It’s one of those things I didn’t expect as a parent, but for some reason I just didn’t feel comfortable lying to my first born about the Santa logistics. It just didn’t make sense to me — how I was supposed to say he flew all over the world in one night, how he knew exactly what my kids wanted and exactly where they would be? Any other day of the year this was the man I was telling my kids to stay away from and never talk to, but call him Santa and it was supposed to all make sense. Well, it just didn’t — not to me.
Last year I decided I would sit him down and tell him the truth, but it never actually happened. This year, my daughter is old enough to know about Santa and I got the sense she would love the fantasy of it all. So I was in a little bit of a pickle. I decided not to come out and tell my 4-year-old that Santa wasn’t real but just to not give any answers I wasn’t comfortable giving. I tried to beat around the bush as much as I could, never telling a single untruth or even stretching reality.

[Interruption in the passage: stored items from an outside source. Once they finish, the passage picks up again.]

Definition sumAdmissionGPU (cs : list object) : float64 :=
  fold_left (fun s c => f64_add s (admissionContainerGPU c)) cs f64_0.
Definition maxAdmissionGPU (cs : list object) : float64 :=
  fold_left (fun m c => if f64_gt (admissionContainerGPU c) m then admissionContainerGPU c else m) cs f64_0.
Definition sumAdmissionCPU (cs : list object) : float64 :=
  fold_left (fun s c => f64_add s (admissionContainerCPU c)) cs f64_0.
Definition maxAdmissionCPU (cs : list object) : float64 :=
  fold_left (fun m c => if f64_gt (admissionContainerCPU c) m then admissionContainerCPU c else m) cs f64_0.
Definition sumAdmissionMemory (cs : list object) : Z :=
  fold_left (fun s c => i64 (s + admissionContainerMemory c)) cs 0.
Definition maxAdmissionMemory (cs : list object) : Z :=
  fold_left (fun m c => if m <? admissionContainerMemory c then admissionContainerMemory c else m) cs 0.

Definition containersFromSpec (podSpec : object) (key : string) : list object := mapItems (mget podSpec key).

(** ** Pod specs *)

Record podSpecAt := PodSpecAt { ps_path : string; ps_spec : object; ps_replicas : Z }.

Definition template_spec (spec : object) (replicas : Z) : option podSpecAt :=
  match mget spec "template" with
  | VMap template => match mget template "spec" with
                     | VMap podSpec => Some (PodSpecAt "/spec/template/spec" podSpec replicas)
                     | _ => None
                     end
  | _ => None
  end.

Definition admissionExtractPodSpec (obj : object) : option podSpecAt :=
  let kind := ToLower (stringField obj "kind") in
  match mget obj "spec" with
  | VMap spec =>
      if String.eqb kind "pod" then Some (PodSpecAt "/spec" spec 1)
      else if String.eqb kind "deployment" then template_spec spec (getInt64 (mget spec "replicas") 1)
      else if String.eqb kind "job" then template_spec spec (getInt64 (mget spec "parallelism") 1)
      else None
  | _ => None
  end.

Definition task_pod_spec (raw : any) : option object :=
  as_map (mget (map_of (mget (map_of raw) "template")) "spec").

Definition admissionVolcanoTaskPodSpecs (obj : object) : list object :=
  match mget (map_of (mget obj "spec")) "tasks" with
  | VList tasks => omap task_pod_spec tasks
  | _ => []
  end.

Definition admissionResourcePodSpecs (obj : object) : list object :=
  let single := match admissionExtractPodSpec obj with Some p => [ps_spec p] | None => [] end in
  if EqualFold (stringField obj "kind") "Job" then
    match admissionVolcanoTaskPodSpecs obj with
    | [] => single
    | tasks => tasks
    end
  else single.

(** ** Demand of one manifest *)

Definition claim_count (devices : object) : Z :=
  fold_left (fun n r => i64 (n + getInt64 (mget (map_of (mget r "exactly")) "count") 0))
    (mapItems (mget devices "requests")) 0.

Definition claim_config_pct (cfg : object) : Z :=
  let opaque := map_of (mget cfg "opaque") in
  let params := map_of (mget opaque "parameters") in
  let sharing := map_of (mget params "sharing") in
  let mps := map_of (mget sharing "mpsConfig") in
  getInt64 (mget mps "defaultActiveThreadPercentage") 0.

Definition claim_percentage (devices : object) : Z :=
  default 100 (List.find (fun pct => 0 <? pct) (map claim_config_pct (mapItems (mget devices "config")))).

Definition admissionResourceClaimGPUConfig (obj : object) : Z * Z :=
  let devices := map_of (mget (map_of (mget obj "spec")) "devices") in
  (claim_count devices, claim_percentage devices).

Definition admissionPayloadGPU (obj : object) : float64 :=
  let kind := stringField obj "kind" in
  if String.eqb kind "ResourceClaim" then
    let '(count, smPct) := admissionResourceClaimGPUConfig obj in gpuFraction count smPct
  else if String.eqb kind "ResourceClaimTemplate" then
    let claimSpec := map_of (mget (map_of (mget obj "spec")) "spec") in
    let '(count, smPct) := admissionResourceClaimGPUConfig {["spec" := VMap claimSpec]} in
    gpuFraction count smPct
  else match admissionExtractPodSpec obj with
       | None => f64_0
       | Some p =>
           let podGPU := sumAdmissionGPU (containersFromSpec (ps_spec p) "containers") in
           let initGPU := maxAdmissionGPU (containersFromSpec (ps_spec p) "initContainers") in
           f64_mul (if f64_gt initGPU podGPU then initGPU else podGPU) (f64_of_int (ps_replicas p))
       end.

Definition admissionPayloadCPU (obj : object) : float64 :=
  match admissionExtractPodSpec obj with
  | None => f64_0
  | Some p =>
      let podCPU := sumAdmissionCPU (containersFromSpec (ps_spec p) "containers") in
      let initCPU := maxAdmissionCPU (containersFromSpec (ps_spec p) "initContainers") in
      f64_mul (if f64_gt initCPU podCPU then initCPU else podCPU) (f64_of_int (ps_replicas p))
  end.

Definition admissionPayloadMemory (obj : object) : Z :=
  match admissionExtractPodSpec obj with
  | None => 0
  | Some p =>
      let podMemory := sumAdmissionMemory (containersFromSpec (ps_spec p) "containers") in
      let initMemory := maxAdmissionMemory (containersFromSpec (ps_spec p) "initContainers") in
      i64 ((if podMemory <? initMemory then initMemory else podMemory) * ps_replicas p)
  end.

Unfortunately my son is not one for vague answers. He’s a very particular child. So when he asked me point blank ”is Santa real?” I felt I had no choice. I said, ”no.” Santa isn’t a real person but he is a character — like the Bubble Guppies. He doesn’t actually come to our house and if you tell him what you want he won’t remember for Christmas. But he represents everything magical and special about the holiday of Christmas and we can still talk about him. I felt good about my answer as my son sat there and digested what I said. He seemed content with my answer and had nothing else to say about the matter.
Then he came home and dropped a bomb on me. ”Mom, Santa IS real.”
”Oh, really? How do you know?”
”I asked him at my school.”
So he took Santa’s word over mine. In the contest of Mom vs Santa, I lost big time. I can’t say I’m that surprised. There are messages of Santa all over TV and the songs we listen to. Most of his friends believe. So when Santa showed up at his preschool, he took the opportunity to go straight to the source. That was all the proof he needed.
”Santa IS real, Mom,” he reiterated when I neither confirmed or denied.
I just nodded my head. I was filled with pride at this little boy becoming his own person, and I was humbled by the constant lessons of parenthood. I can tell him facts, but it’s up to him to decide what he believes in his heart — about Santa or anything else in life.